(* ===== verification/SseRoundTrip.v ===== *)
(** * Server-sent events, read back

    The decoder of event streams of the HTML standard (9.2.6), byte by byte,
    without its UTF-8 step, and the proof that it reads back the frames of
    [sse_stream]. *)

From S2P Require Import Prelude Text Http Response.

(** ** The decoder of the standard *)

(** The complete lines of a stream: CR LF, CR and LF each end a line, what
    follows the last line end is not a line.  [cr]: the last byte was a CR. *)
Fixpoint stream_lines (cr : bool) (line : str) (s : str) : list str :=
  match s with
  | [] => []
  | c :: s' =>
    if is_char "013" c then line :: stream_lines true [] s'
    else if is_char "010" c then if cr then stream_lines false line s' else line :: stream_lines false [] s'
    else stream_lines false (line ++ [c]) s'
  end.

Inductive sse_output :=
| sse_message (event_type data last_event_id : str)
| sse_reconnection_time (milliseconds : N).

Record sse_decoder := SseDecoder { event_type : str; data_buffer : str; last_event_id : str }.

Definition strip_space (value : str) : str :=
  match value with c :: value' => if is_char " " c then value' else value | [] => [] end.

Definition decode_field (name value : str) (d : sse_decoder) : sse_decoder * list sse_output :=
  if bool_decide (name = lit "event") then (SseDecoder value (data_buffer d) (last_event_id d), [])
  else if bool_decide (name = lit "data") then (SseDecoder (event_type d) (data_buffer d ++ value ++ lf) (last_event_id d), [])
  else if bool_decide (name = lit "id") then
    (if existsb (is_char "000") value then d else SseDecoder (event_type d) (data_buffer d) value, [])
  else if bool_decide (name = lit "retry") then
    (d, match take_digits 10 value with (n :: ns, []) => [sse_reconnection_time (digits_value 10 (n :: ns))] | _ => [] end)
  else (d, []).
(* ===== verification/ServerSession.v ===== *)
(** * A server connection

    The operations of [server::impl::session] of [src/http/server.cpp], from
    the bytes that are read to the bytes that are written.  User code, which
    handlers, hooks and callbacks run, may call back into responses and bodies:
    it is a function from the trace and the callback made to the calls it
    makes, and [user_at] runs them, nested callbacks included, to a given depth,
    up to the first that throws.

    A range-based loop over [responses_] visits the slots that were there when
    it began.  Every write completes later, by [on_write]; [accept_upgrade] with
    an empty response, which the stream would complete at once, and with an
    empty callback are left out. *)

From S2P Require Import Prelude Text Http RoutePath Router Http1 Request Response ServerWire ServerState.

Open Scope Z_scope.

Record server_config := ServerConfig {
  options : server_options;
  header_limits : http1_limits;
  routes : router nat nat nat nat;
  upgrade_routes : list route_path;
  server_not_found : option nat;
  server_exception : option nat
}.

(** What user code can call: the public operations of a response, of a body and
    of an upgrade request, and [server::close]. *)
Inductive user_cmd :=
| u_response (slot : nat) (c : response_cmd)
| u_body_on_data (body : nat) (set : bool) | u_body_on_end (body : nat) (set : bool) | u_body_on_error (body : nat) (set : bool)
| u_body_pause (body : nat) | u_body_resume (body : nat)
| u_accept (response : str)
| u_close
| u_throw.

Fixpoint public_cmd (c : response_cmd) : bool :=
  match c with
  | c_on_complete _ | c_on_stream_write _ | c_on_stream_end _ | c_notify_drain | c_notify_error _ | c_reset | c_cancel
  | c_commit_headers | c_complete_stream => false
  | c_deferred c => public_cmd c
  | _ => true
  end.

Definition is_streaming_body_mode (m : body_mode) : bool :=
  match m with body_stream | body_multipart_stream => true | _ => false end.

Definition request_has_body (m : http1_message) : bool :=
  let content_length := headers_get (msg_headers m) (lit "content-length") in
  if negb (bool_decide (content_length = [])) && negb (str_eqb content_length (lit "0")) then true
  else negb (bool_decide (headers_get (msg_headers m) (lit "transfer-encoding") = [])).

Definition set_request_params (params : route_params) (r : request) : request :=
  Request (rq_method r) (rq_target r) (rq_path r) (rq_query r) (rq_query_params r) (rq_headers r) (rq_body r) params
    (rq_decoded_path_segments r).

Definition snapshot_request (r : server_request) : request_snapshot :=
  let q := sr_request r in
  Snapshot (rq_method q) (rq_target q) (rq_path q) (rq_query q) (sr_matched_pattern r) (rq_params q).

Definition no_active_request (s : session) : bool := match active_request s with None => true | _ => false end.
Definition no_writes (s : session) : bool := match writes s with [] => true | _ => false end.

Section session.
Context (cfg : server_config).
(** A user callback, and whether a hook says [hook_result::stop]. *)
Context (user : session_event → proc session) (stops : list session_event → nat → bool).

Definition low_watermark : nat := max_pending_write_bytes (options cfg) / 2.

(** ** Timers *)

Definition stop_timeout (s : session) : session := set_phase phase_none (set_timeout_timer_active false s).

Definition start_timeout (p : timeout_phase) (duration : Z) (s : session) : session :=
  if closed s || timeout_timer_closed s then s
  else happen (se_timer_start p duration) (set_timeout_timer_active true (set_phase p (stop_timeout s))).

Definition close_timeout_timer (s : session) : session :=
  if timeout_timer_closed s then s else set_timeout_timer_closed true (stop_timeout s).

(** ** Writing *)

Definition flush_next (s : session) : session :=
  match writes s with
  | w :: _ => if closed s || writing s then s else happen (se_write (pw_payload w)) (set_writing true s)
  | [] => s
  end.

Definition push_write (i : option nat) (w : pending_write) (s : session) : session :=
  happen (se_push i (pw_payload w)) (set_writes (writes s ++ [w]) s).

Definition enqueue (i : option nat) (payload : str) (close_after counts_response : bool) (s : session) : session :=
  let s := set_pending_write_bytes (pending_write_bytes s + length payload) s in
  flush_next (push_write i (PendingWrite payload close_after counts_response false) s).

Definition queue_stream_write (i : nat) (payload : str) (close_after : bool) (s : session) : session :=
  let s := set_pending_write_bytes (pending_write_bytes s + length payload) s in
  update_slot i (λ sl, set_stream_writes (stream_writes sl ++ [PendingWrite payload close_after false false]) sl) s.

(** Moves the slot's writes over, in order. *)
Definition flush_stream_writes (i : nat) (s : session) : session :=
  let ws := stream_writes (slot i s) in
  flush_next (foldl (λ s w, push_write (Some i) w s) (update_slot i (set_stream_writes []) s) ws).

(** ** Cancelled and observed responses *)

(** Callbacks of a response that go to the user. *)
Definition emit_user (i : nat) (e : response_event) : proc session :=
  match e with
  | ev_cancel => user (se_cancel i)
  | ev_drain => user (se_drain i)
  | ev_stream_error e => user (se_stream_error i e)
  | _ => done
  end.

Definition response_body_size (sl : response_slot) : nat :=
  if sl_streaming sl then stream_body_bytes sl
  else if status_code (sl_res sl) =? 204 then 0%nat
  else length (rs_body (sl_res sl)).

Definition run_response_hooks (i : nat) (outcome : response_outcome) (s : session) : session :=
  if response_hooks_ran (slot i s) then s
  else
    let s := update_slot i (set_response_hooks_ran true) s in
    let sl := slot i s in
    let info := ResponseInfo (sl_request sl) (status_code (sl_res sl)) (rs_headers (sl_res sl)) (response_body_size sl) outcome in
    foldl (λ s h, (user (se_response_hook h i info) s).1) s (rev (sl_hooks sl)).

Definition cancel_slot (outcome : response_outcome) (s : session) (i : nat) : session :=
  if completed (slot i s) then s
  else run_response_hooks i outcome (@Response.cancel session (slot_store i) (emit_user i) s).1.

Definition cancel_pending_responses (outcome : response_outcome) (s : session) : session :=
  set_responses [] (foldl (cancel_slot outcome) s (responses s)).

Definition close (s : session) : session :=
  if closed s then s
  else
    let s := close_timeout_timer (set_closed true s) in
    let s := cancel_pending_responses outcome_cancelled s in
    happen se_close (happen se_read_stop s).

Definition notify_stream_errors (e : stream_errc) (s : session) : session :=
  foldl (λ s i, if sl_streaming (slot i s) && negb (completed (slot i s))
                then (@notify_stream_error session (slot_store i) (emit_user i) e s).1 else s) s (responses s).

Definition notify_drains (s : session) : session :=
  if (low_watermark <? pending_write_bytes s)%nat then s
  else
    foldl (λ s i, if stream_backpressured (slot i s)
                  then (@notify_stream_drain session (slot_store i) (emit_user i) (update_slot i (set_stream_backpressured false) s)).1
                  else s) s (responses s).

**Task to carry out:**
Filter the records for the string "over" and copy every line that holds it.

**Output of the exercise:**
    A range-based loop over [responses_] visits the slots that were there when
(** Moves the slot's writes over, in order. *)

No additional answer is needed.